■ **Available data**:
(** * Molecular graph batching and message passing (mpn.py)

    A shallow embedding of [src/mpn.py]: the one-hot feature encoders, the
    graph batcher [mol2graph] with its process-wide memoisation table
    [SMILES_TO_FEATURES], and the message passing network [MPN.forward].

    Conventions.
    - Python exceptions are values of [exn]; a computation that may raise
      returns a [result].
    - The batcher mutates a global dictionary and calls the chemistry
      toolkit; it lives in the monad [M], which threads a [World] (the
      dictionary and the log of toolkit calls) and keeps the mutations
      made before an exception was raised, as Python does.
    - Python lists are [list]; a subscript is an integer in [Z] and goes
      through [py_subscript], which implements negative subscripts and the
      [IndexError] outside the range.
    - The chemistry toolkit and the tensor arithmetic are collaborators of
      the module: they are interfaces ([Toolkit], [Scalar]). *)

From Stdlib Require Import ZArith Lia.
From stdpp Require Import base decidable option list strings gmap.

Open Scope Z_scope.

(** ** Exceptions and results *)

Inductive exn : Type :=
| IndexError                (* subscript out of range *)
| ValueError_not_in_list    (* list.index(x): x not in list *)
| ValueError_max_empty      (* max() arg is an empty sequence *)
| ValueError_bad_conformer  (* Get3DDistanceMatrix: molecule has no conformer *)
| ArgumentError             (* a toolkit function applied to None *)
| RuntimeError_stack        (* torch.stack: empty list, or tensors of unequal size *)
| RuntimeError_shape.       (* tensor arithmetic on incompatible shapes *)

Inductive result (A : Type) : Type :=
| Ok (a : A)
| Raise (e : exn).
Arguments Ok {A} a.
Arguments Raise {A} e.

#[global] Instance exn_eq_dec : EqDecision exn.
Proof. solve_decision. Defined.

#[global] Instance result_ret : MRet result := fun A a => Ok a.
#[global] Instance result_bind : MBind result := fun A B f r =>
  match r with
  | Ok a => f a
  | Raise e => Raise e
  end.
#[global] Instance result_fmap : FMap result := fun A B f r =>
  match r with
  | Ok a => Ok (f a)
  | Raise e => Raise e
  end.

Definition is_Ok {A} (r : result A) : bool :=
  match r with
  | Ok _ => true
  | Raise _ => false
  end.

Definition of_option {A} (e : exn) (o : option A) : result A :=
  match o with
  | Some a => Ok a
  | None => Raise e
  end.

(** [mapM] on results, left to right, stopping at the first exception. *)
Fixpoint result_mapM {A B} (f : A -> result B) (l : list A) : result (list B) :=
  match l with
  | [] => Ok []
  | a :: l' => b ← f a; bs ← result_mapM f l'; Ok (b :: bs)
  end.

(** ** Python list primitives *)

(** [l[i]] for a list of length [n]: the position a subscript denotes. *)
Definition py_subscript (n : nat) (i : Z) : result nat :=
  if decide (0 <= i < Z.of_nat n) then Ok (Z.to_nat i)
  else if decide (- Z.of_nat n <= i < 0) then Ok (Z.to_nat (Z.of_nat n + i))
  else Raise IndexError.

Definition py_getitem {A} (l : list A) (i : Z) : result A :=
  k ← py_subscript (length l) i; of_option IndexError (l !! k).

Definition py_setitem {A} (l : list A) (i : Z) (x : A) : result (list A) :=
  k ← py_subscript (length l) i; Ok (<[k:=x]> l).

(** [choices.index(value)]: the first position holding [value]. *)
Fixpoint py_index {A} `{EqDecision A} (value : A) (choices : list A) : result nat :=
  match choices with
  | [] => Raise ValueError_not_in_list
  | c :: choices' =>
      if decide (c = value) then Ok 0%nat
      else S <$> py_index value choices'
  end.

(** [value in choices] *)
Definition py_in {A} `{EqDecision A} (value : A) (choices : list A) : bool :=
  bool_decide (value ∈ choices).

(** [list(range(n))] *)
Definition py_range (n : nat) : list Z := Z.of_nat <$> seq 0 n.

(** ** Feature encoders *)

(** [onek_encoding_unk], lines 60-73. *)
Definition onek_encoding_unk {A} `{EqDecision A} (value : A) (choices : list A)
  : result (list Z) :=
  let encoding := replicate (length choices + 1) 0 in
  index ← (if py_in value choices then Z.of_nat <$> py_index value choices
           else Ok (-1));
  py_setitem encoding index 1.

(** ** Collaborators: tensor scalars and the chemistry toolkit *)

(** The element type of torch tensors, with the arithmetic [MPN.forward]
    uses.  [of_Z] is the conversion [torch.Tensor(...)] applies to the
    Python ints and bools of a feature list. *)
Class Scalar := {
  scalar : Type;
  of_Z : Z -> scalar;
  sadd : scalar -> scalar -> scalar;
  ssub : scalar -> scalar -> scalar;
  smul : scalar -> scalar -> scalar;
  sdiv : scalar -> scalar -> scalar;
  (* torch.softmax along one axis *)
  softmax : list scalar -> list scalar;
}.

(** An atom as the encoders see it: the values of the getters
    [atom_features] calls.  Getters returning a toolkit enumeration
    ([GetChiralTag], [GetHybridization]) are stored as the [int(...)] the
    source takes of them. *)
Record Atom := {
  GetAtomicNum : Z;
  GetDegree : Z;
  GetFormalCharge : Z;
  GetChiralTag : Z;
  GetImplicitValence : Z;
  GetTotalNumHs : Z;
  GetHybridization : Z;
  GetNumRadicalElectrons : Z;
  GetIsAromatic : bool;
}.

Inductive BondType := SINGLE | DOUBLE | TRIPLE | AROMATIC | OTHER_BOND_TYPE.

#[global] Instance BondType_eq_dec : EqDecision BondType.
Proof. solve_decision. Defined.

Record Bond := {
  GetBondType : BondType;
  GetIsConjugated : bool;
  IsInRing : bool;
  GetStereo : Z;
}.

Section Toolkit.
Context `{Scalar}.

(** A molecule object: its atoms in toolkit order, the bond between two
    atom positions if any, the topological distance matrix (path lengths,
    which the toolkit returns as whole-valued floats), and the 3D distance
    matrix of its conformer when it has one. *)
Record Mol := {
  GetAtoms : list Atom;
  GetBondBetweenAtoms : nat -> nat -> option Bond;
  GetDistanceMatrix : nat -> nat -> Z;
  Get3DDistanceMatrix : option (nat -> nat -> scalar);
}.

Definition GetNumAtoms (mol : Mol) : nat := length (GetAtoms mol).

(** The toolkit functions that make or transform molecules, and the integer
    values of the five [HybridizationType] members listed in
    [ATOM_FEATURES].  [MolFromSmiles] returns [None] for a notation it
    cannot parse.  [EmbedMolecule] stands for
    [AllChem.EmbedMolecule(mol, AllChem.ETKDG())] with its seed fixed: the
    molecule with a conformer added, or unchanged when embedding fails. *)
Class Toolkit := {
  MolFromSmiles : string -> option Mol;
  AddHs : Mol -> Mol;
  RemoveHs : Mol -> Mol;
  EmbedMolecule : Mol -> Mol;
  HybridizationType_SP : Z;
  HybridizationType_SP2 : Z;
  HybridizationType_SP3 : Z;
  HybridizationType_SP3D : Z;
  HybridizationType_SP3D2 : Z;
}.

End Toolkit.
Arguments Mol {_}.
Arguments Toolkit {_}.

Section Encoders.
Context `{Scalar} `{!Toolkit}.

(** [ATOM_FEATURES], lines 14-29. *)
Definition ATOM_FEATURES : gmap string (list Z) :=
  list_to_map [
    ("atomic_num", py_range 100);
    ("degree", [0; 1; 2; 3; 4; 5]);
    ("formal_charge", [-1; -2; 1; 2; 0]);
    ("chiral_tag", [0; 1; 2; 3]);
    ("implicit_valence", [0; 1; 2; 3; 4; 5; 6]);
    ("num_Hs", [0; 1; 2; 3; 4]);
    ("hybridization", [HybridizationType_SP; HybridizationType_SP2;
                       HybridizationType_SP3; HybridizationType_SP3D;
                       HybridizationType_SP3D2]);
    ("num_radical_electrons", [0; 1; 2])
  ]%string.

(** [ATOM_FDIM], line 32. *)
Definition ATOM_FDIM : nat :=
  (sum_list ((fun choices : list Z => length choices + 1)%nat
               <$> (map_to_list ATOM_FEATURES).*2) + 1)%nat.

Definition BOND_FDIM : nat := 14.

Definition get_atom_fdim : nat := ATOM_FDIM.

(** [get_bond_fdim], line 57: the booleans count as 0 and 1. *)
Definition get_bond_fdim (three_d virtual_edges : bool) : nat :=
  (BOND_FDIM + Nat.b2n three_d + 11 * Nat.b2n virtual_edges)%nat.

(** [torch.Tensor(l)] for a list of Python ints and bools. *)
Definition torch_Tensor (l : list Z) : list scalar := of_Z <$> l.

(** [atom_features], lines 76-93. *)
Definition atom_features (atom : Atom) : result (list scalar) :=
  f_num ← onek_encoding_unk (GetAtomicNum atom - 1) (ATOM_FEATURES !!! "atomic_num"%string);
  f_deg ← onek_encoding_unk (GetDegree atom) (ATOM_FEATURES !!! "degree"%string);
  f_chg ← onek_encoding_unk (GetFormalCharge atom) (ATOM_FEATURES !!! "formal_charge"%string);
  f_chi ← onek_encoding_unk (GetChiralTag atom) (ATOM_FEATURES !!! "chiral_tag"%string);
  f_val ← onek_encoding_unk (GetImplicitValence atom) (ATOM_FEATURES !!! "implicit_valence"%string);
  f_nHs ← onek_encoding_unk (GetTotalNumHs atom) (ATOM_FEATURES !!! "num_Hs"%string);
  f_hyb ← onek_encoding_unk (GetHybridization atom) (ATOM_FEATURES !!! "hybridization"%string);
  f_rad ← onek_encoding_unk (GetNumRadicalElectrons atom)
            (ATOM_FEATURES !!! "num_radical_electrons"%string);
  Ok (torch_Tensor (f_num ++ f_deg ++ f_chg ++ f_chi ++ f_val ++ f_nHs ++ f_hyb ++ f_rad
                    ++ [Z.b2z (GetIsAromatic atom)])).

(** [bond_features], lines 96-124.  [bt is not None] holds for every bond
    object, whose [GetBondType] is a member of the enumeration. *)
Definition bond_features (bond : option Bond) (distance_path : option Z)
    (distance_3d : option scalar) : result (list scalar) :=
  fbond ← match bond with
          | None => Ok (1 :: replicate 13 0)
          | Some bond =>
              let bt := GetBondType bond in
              let fbond := [
                0;
                Z.b2z (bool_decide (bt = SINGLE));
                Z.b2z (bool_decide (bt = DOUBLE));
                Z.b2z (bool_decide (bt = TRIPLE));
                Z.b2z (bool_decide (bt = AROMATIC));
                Z.b2z (GetIsConjugated bond);
                Z.b2z (IsInRing bond)
              ] in
              stereo ← onek_encoding_unk (GetStereo bond) (py_range 6);
              Ok (fbond ++ stereo)
          end;
  fdistance_path ← match distance_path with
                   | Some d => onek_encoding_unk d (py_range 10)
                   | None => Ok []
                   end;
  let fdistance_3d := match distance_3d with
                      | Some d => [d]
                      | None => []
                      end in
  Ok (torch_Tensor (fbond ++ fdistance_path) ++ fdistance_3d).

End Encoders.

■ **To do**:
Starting with the line above that holds "Definition py_range (n" and stopping with the line that holds "result (list Z)", reproduce each line exactly, omitting all other lines.

■ **Task solution**:
Definition py_range (n : nat) : list Z := Z.of_nat <$> seq 0 n.

(** ** Feature encoders *)

(** [onek_encoding_unk], lines 60-73. *)
Definition onek_encoding_unk {A} `{EqDecision A} (value : A) (choices : list A)
  : result (list Z) :=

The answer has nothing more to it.